Le Zimbabwe devrait gagner des milliards de dollars grâce à la vente de diamants issus des tristement célèbres mines de Marange où ont été constatées de graves violations de droits de l'homme, au grand dam des opposants au président Robert Mugabe.

Le Processus de Kimberley, le régulateur mondial chargé d'éliminer les «diamants du sang», a autorisé mardi la mise sur le marché de diamants provenant de deux sites des domaines de Marange, dans l'est du Zimbabwe.

Considérées comme les plus riches découvertes en Afrique depuis des décennies, les mines de Marange avaient été envahies en 2008 par l'armée zimbabwéenne, qui en avait expulsé des milliers de mineurs, avant de forcer des civils à les remplacer.

Selon des groupes de défense des droits de l'homme, environ 200 personnes ont été tuées, et d'autres battues ou violées, poussant les experts du Processus de Kimberley à suspendre les exportations des diamants.

Sur fond d'informations faisant état de nouveaux abus dans la région, la décision de mardi vient après de longs mois de négociations, alors que c'est tout le Processus de Kimberley qui menaçait d'exploser.

Le département d'État américain a notamment indiqué que Washington s'était abstenu afin de sortir le Processus d'une «impasse». Inde et Chine poussaient pour une reprise des ventes à laquelle s'opposaient les Occidentaux -États unis et Union européenne- et le Conseil mondial du diamant.

«Nous sommes toujours préoccupés par la situation à Marange», a précisé Elizabeth Trudeau, porte-parole de l'ambassade américaine à Pretoria.

«C'est vraiment une parodie, qui remet en question l'avenir du Processus de Kimberley et ses références en tant que système qui garantit aux consommateurs que leurs diamants ne sont pas tachés de sang», a réagi Mike Davis, du groupe de défense des Droits de l'homme Global Witness.

«Les principaux bénéficiaires pourraient bien être particulièrement douteux, et, pour certains, des personnages violents de l'establishment politique du Zimbabwe qui cherchent comment financer leurs exactions et intimidations des campagnes électorales», a-t-il indiqué à l'AFP, faisant allusion aux méthodes du président Robert Mugabe.

Le Mouvement pour un changement démocratique (MDC) du premier ministre Morgan Tsvangirai -adversaire de M. Mugabe, bien qu'associé à lui dans un fragile gouvernement d'union nationale- et des groupes de défense des droits de l'homme accusent le camp de M. Mugabe de détourner les bénéfices tirés des diamants à son propre profit, alors que des élections sont envisagées l'an prochain.

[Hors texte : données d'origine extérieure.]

(* ===== verification/Clients.v ===== *)
(** * The example clients (src/examples)

    A client program is a [Session]: it sends frames, waits for frames and
    prints lines on one `Framed` connection. [drive] runs it on a connection and
    records what it did. Modelled are the round trip of `client.rs`, the
    sequential loops of `benchmark.rs` and of the latency test of
    `interview_bench.rs`, and the pipelined loop of `throughput_bench.rs` and of
    the throughput test of `interview_bench.rs`, each from the moment it is
    connected. What the benchmarks do with the readings of the clock is in
    [BenchReport]. *)
From S2P Require Import Prelude Errors BytesCrate StdText Types Frame Request Response Tokio Record.
#[local] Open Scope Z_scope.

(** ** Sessions *)

(** The lines `client.rs` prints. *)
Inductive Line : Type :=
| SendingProduce (topic payload : bytes)
| ProduceSuccessful (offset : Z)
| SendingFetch (offset : Z)
| FetchSuccessful (text : bytes)
| RoundTripped
| FetchedNothing.

Inductive Session (A : Type) : Type :=
| Finish (o : outcome RukaError A)
| SendFrame (f : Frame) (k : option RukaError → Session A)
| NextFrame (k : option (Frame + RukaError) → Session A)
| PrintLine (l : Line) (k : Session A).
Arguments Finish {A} o.
Arguments SendFrame {A} f k.
Arguments NextFrame {A} k.
Arguments PrintLine {A} l k.

#[export] Instance Session_ret : MRet Session := λ A a, Finish (Ok a).
#[export] Instance Session_bind : MBind Session := λ A B k,
  fix go s :=
    match s with
    | Finish (Ok a) => k a
    | Finish (Err e) => Finish (Err e)
    | Finish Panic => Finish Panic
    | Finish OutOfFuel => Finish OutOfFuel
    | SendFrame f h => SendFrame f (λ r, go (h r))
    | NextFrame h => NextFrame (λ r, go (h r))
    | PrintLine l h => PrintLine l (go h)
    end.

(** `client.send(frame).await`, `client.next().await` and `println!`. *)
Definition send_frame (f : Frame) : Session (option RukaError) := SendFrame f mret.
Definition next_frame : Session (option (Frame + RukaError)) := NextFrame mret.
Definition print_line (l : Line) : Session unit := PrintLine l (mret tt).
(** A computation on a buffer of the client; its error is propagated with `?`. *)
Definition on_buffer {A} (m : Res bytes A) (b : bytes) : Session (A * bytes) :=
  match m b with
  | (Ok a, b') => mret (a, b')
  | (Err e, _) => Finish (Err e)
  | (Panic, _) => Finish Panic
  | (OutOfFuel, _) => Finish OutOfFuel
  end.

(** What a session did on its connection. *)
Inductive Event : Type :=
| Sent (f : Frame)
| NotSent (f : Frame) (e : RukaError)
| Received (r : option (Frame + RukaError))
| Printed (l : Line).

Section drive.
Context `{!FramedOps}.

Fixpoint drive {A} (s : Session A) (c : framed) : list Event * outcome RukaError A * framed :=
  match s with
  | Finish o => ([], o, c)
  | SendFrame f k =>
      let '(r, c) := framed_send f c in
      let '(ev, o, c) := drive (k r) c in
      ((match r with None => Sent f | Some e => NotSent f e end) :: ev, o, c)
  | NextFrame k =>
      let '(r, c) := framed_next c in
      let '(ev, o, c) := drive (k r) c in
      (Received r :: ev, o, c)
  | PrintLine l k =>
      let '(ev, o, c) := drive k c in
      (Printed l :: ev, o, c)
  end.
End drive.

(** ** `examples/client.rs` *)
Section client.
Context `{!BytesOps}.

Definition client_topic : bytes := str "demo-topic".
Definition client_partition : Z := 0.
Definition message_str : bytes := str "Hello, Ruka! This is a high-performance test message.".

Definition client_produce : ProduceRequest :=
  {| pr_correlation_id := 1; pr_topic := client_topic; pr_partition := client_partition; pr_payload := message_str |}.
Definition client_fetch (offset : Z) : FetchRequest :=
  {| fr_correlation_id := 2; fr_topic := client_topic; fr_partition := client_partition;
     fr_offset := offset; fr_max_bytes := 4096 |}.

(** `u64::from_be_bytes(frame.payload[..8].try_into().unwrap())`. *)
Definition read_offset (payload : bytes) : outcome RukaError Z :=
  if blen payload <? 8 then Panic else Ok (be_val (take 8 payload)).

(** A send whose error is propagated with `?`. *)
Definition send_or_return (f : Frame) : Session unit :=
  r ← send_frame f;
  match r with Some e => Finish (Err e) | None => mret tt end.

(** The branch of a fetch response. *)
Definition client_show_fetch (payload : bytes) : Session unit :=
  '(num_records, payload) ← on_buffer get_u32 payload;
  if 0 <? num_records then
    '(record, _) ← on_buffer Record_decode payload;
    match record with
    | Some record =>
        let received_str := to_string_lossy (default [] (r_value record)) in
        _ ← print_line (FetchSuccessful received_str);
        if bool_decide (received_str = message_str) then print_line RoundTripped else mret tt
    | None => mret tt
    end
  else print_line FetchedNothing.

Definition client_main : Session unit :=
  _ ← print_line (SendingProduce client_topic message_str);
  _ ← send_or_return (ProduceRequest_into_frame client_produce);
  r ← next_frame;
  committed_offset ←
    match r with
    | Some (inl frame) =>
        if bool_decide (f_api_key frame = AProduce) then
          offset ← Finish (read_offset (f_payload frame));
          _ ← print_line (ProduceSuccessful offset);
          mret offset
        else mret 0
    | _ => mret 0
    end;
  _ ← print_line (SendingFetch committed_offset);
  _ ← send_or_return (FetchRequest_into_frame (client_fetch committed_offset));
  r ← next_frame;
  match r with
  | Some (inl frame) =>
      if bool_decide (f_api_key frame = AFetch) then client_show_fetch (f_payload frame) else mret tt
  | _ => mret tt
  end.
End client.

(** ** Sequential benchmarks *)
Section sequential.
Context `{!BytesOps}.

(** `examples/benchmark.rs`. *)
Definition NUM_MESSAGES : Z := 100000.
Definition benchmark_request (i : Z) : ProduceRequest :=
  {| pr_correlation_id := as_u32 i; pr_topic := str "benchmark-topic"; pr_partition := 0;
     pr_payload := replicate 256 x00 |}.

(** `for i in i..i + n`: an error ends the loop, the end of the stream does not. *)
Fixpoint benchmark_loop (n : nat) (i : Z) : Session unit :=
  match n with
  | O => mret tt
  | S n' =>
      _ ← send_or_return (ProduceRequest_into_frame (benchmark_request i));
      r ← next_frame;
      match r with
      | Some (inr e) => mret tt
      | _ => benchmark_loop n' (i + 1)
      end
  end.
Definition benchmark_main : Session unit := benchmark_loop (Z.to_nat NUM_MESSAGES) 0.

(** `client.send(..).await.unwrap(); client.next().await.unwrap().unwrap()`. *)
Definition exchange_or_panic (f : Frame) : Session unit :=
  r ← send_frame f;
  match r with
  | Some e => Finish Panic
  | None =>
      r ← next_frame;
      match r with
      | Some (inl _) => mret tt
      | _ => Finish Panic
      end
  end.

(** `run_latency_bench` of `examples/interview_bench.rs`: the warm-up, then the
    measured requests, whose correlation ids go on after it. *)
Definition latency_request (size i : Z) : ProduceRequest :=
  {| pr_correlation_id := as_u32 i; pr_topic := str "bench_latency"; pr_partition := 0;
     pr_payload := replicate (Z.to_nat size) xbb |}.
Fixpoint latency_loop (size : Z) (n : nat) (i : Z) : Session unit :=
  match n with
  | O => mret tt
  | S n' => _ ← exchange_or_panic (ProduceRequest_into_frame (latency_request size i)); latency_loop size n' (i + 1)
  end.
Definition run_latency_bench (count size : Z) : Session unit :=
  _ ← latency_loop size 1000 0;
  latency_loop size (Z.to_nat count) 1000.
End sequential.

(** ** Pipelined benchmarks *)

(** The arguments of `examples/throughput_bench.rs` that shape its requests. *)
Record Args : Type := {
  topic : bytes;
  partition : Z;
  messages : Z;
  batch_size : Z;
  max_in_flight : Z;
  payload_size : Z
}.

Definition Args_default : Args :=
  {| topic := str "throughput_topic"; partition := 0; messages := 1000000; batch_size := 1000; max_in_flight := 10;
     payload_size := 256 |}.

(** The counters of the loop. *)
Record Pipeline : Type := {
  correlation_id : Z;
  in_flight : Z;
  replies_received : Z;
  batches_sent : Z
}.

Section pipelined.
Context `{!BytesOps}.
Context (args : Args).

(** What becomes of an error: `?` returns it, `unwrap` panics. *)
Context (failed : RukaError → outcome RukaError Pipeline).

Definition batch_request (cid : Z) : ProduceBatchRequest :=
  {| pb_correlation_id := cid; pb_topic := topic args; pb_partition := partition args;
     pb_payloads := replicate (Z.to_nat (batch_size args)) (replicate (Z.to_nat (payload_size args)) xaa) |}.

(** The inner loop: send as many batches as the window allows. *)
Fixpoint fill_window (fuel : nat) (total_batches : Z) (p : Pipeline) : Session Pipeline :=
  if (in_flight p <? max_in_flight args) && (batches_sent p <? total_batches) then
    match fuel with
    | O => Finish OutOfFuel
    | S fuel' =>
        let correlation_id := add_u32 (correlation_id p) 1 in
        r ← send_frame (ProduceBatchRequest_into_frame (batch_request correlation_id));
        match r with
        | Some e => Finish (failed e)
        | None =>
            fill_window fuel' total_batches
              {| correlation_id := correlation_id; in_flight := add_u64 (in_flight p) 1;
                 replies_received := replies_received p; batches_sent := add_u64 (batches_sent p) 1 |}
        end
    end
  else mret p.

(** The outer loop: fill the window, then wait for one reply. *)
Fixpoint pipeline_loop (fuel : nat) (total_batches : Z) (p : Pipeline) : Session Pipeline :=
  if replies_received p <? total_batches then
    match fuel with
    | O => Finish OutOfFuel
    | S fuel' =>
        p ← fill_window (Z.to_nat total_batches) total_batches p;
        r ← next_frame;
        match r with
        | None => Finish Panic
        | Some (inr e) => Finish (failed e)
        | Some (inl _) =>
            pipeline_loop fuel' total_batches
              {| correlation_id := correlation_id p; in_flight := wrap 64 (in_flight p - 1);
                 replies_received := add_u64 (replies_received p) 1; batches_sent := batches_sent p |}
        end
    end
  else mret p.

(** `messages / batch_size` panics when the batch size is zero. *)
Definition pipelined : Session Pipeline :=
  if batch_size args =? 0 then Finish Panic else
  let total_batches := messages args / batch_size args in
  pipeline_loop (Z.to_nat total_batches) total_batches
    {| correlation_id := 0; in_flight := 0; replies_received := 0; batches_sent := 0 |}.
End pipelined.

Section programs.
Context `{!BytesOps}.

(** `main` of `examples/throughput_bench.rs`. *)
Definition throughput_main (args : Args) : Session Pipeline := pipelined args Err.

(** `run_throughput_bench` of `examples/interview_bench.rs`. *)
Definition throughput_args (msgs size batch pipeline : Z) : Args :=
  {| topic := str "bench_throughput"; partition := 0; messages := msgs; batch_size := batch;
     max_in_flight := pipeline; payload_size := size |}.
Definition run_throughput_bench (msgs size batch pipeline : Z) : Session Pipeline :=
  pipelined (throughput_args msgs size batch pipeline) (λ _, Panic).

(** The tests `main` of `examples/interview_bench.rs` runs one after the other,
    each on its own connection. *)
Definition interview_sizes : list Z := [16; 64; 256; 1024].
Definition interview_tests : list (Session unit) :=
  ((λ size, run_latency_bench 100000 size) <$> interview_sizes) ++
  ((λ size, _ ← run_throughput_bench 1000000 size 1000 10; mret tt) <$> interview_sizes).
End programs.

Le député MDC Edward Cross a ainsi regretté la décision du Processus de Kimberley, indiquant à l'AFP qu'il avait «la preuve que la valeur et les volumes (des diamants) sont sous-estimés» et qu'ils «sont utilisés pour faire obstacle au processus démocratique au Zimbabwe».

Morgan Tsvangirai a demandé à ce que les revenus aillent vraiment dans les caisses de l'État.

«Ce qui nous préoccupe bien sûr, c'est qu'une fois que ces diamants auront été écoulés, tout l'argent doit passer par les finances publiques. La manière dont nous exploitons et écoulons nos diamants doit être transparente, a-t-il déclaré.

«J'espère que ce feu vert du Processus de Kimberley permettra au gouvernement de contrôler les ressources de Marange d'une manière transparente et ouverte», a insisté le premier ministre.

Le ministre zimbabwéen des Mines Obert Mpofu, un proche de M. Mugabe, a estimé que la vente des diamants devrait rapporter au moins 2 milliards de dollars par an au pays.

«Le Zimbabwe ne sera plus le même. Nous allons avoir la prospérité, le développement et la pleine maîtrise de nos ressources», s'est-il réjoui devant des journalistes.

Harare se retrouve en outre avec un stock de diamants dont la valeur atteindrait 5 milliards de dollars. Par comparaison, le produit intérieur brut (PIB) du pays était de 7,5 milliards de dollars l'année dernière, selon le Fonds monétaire international (FMI).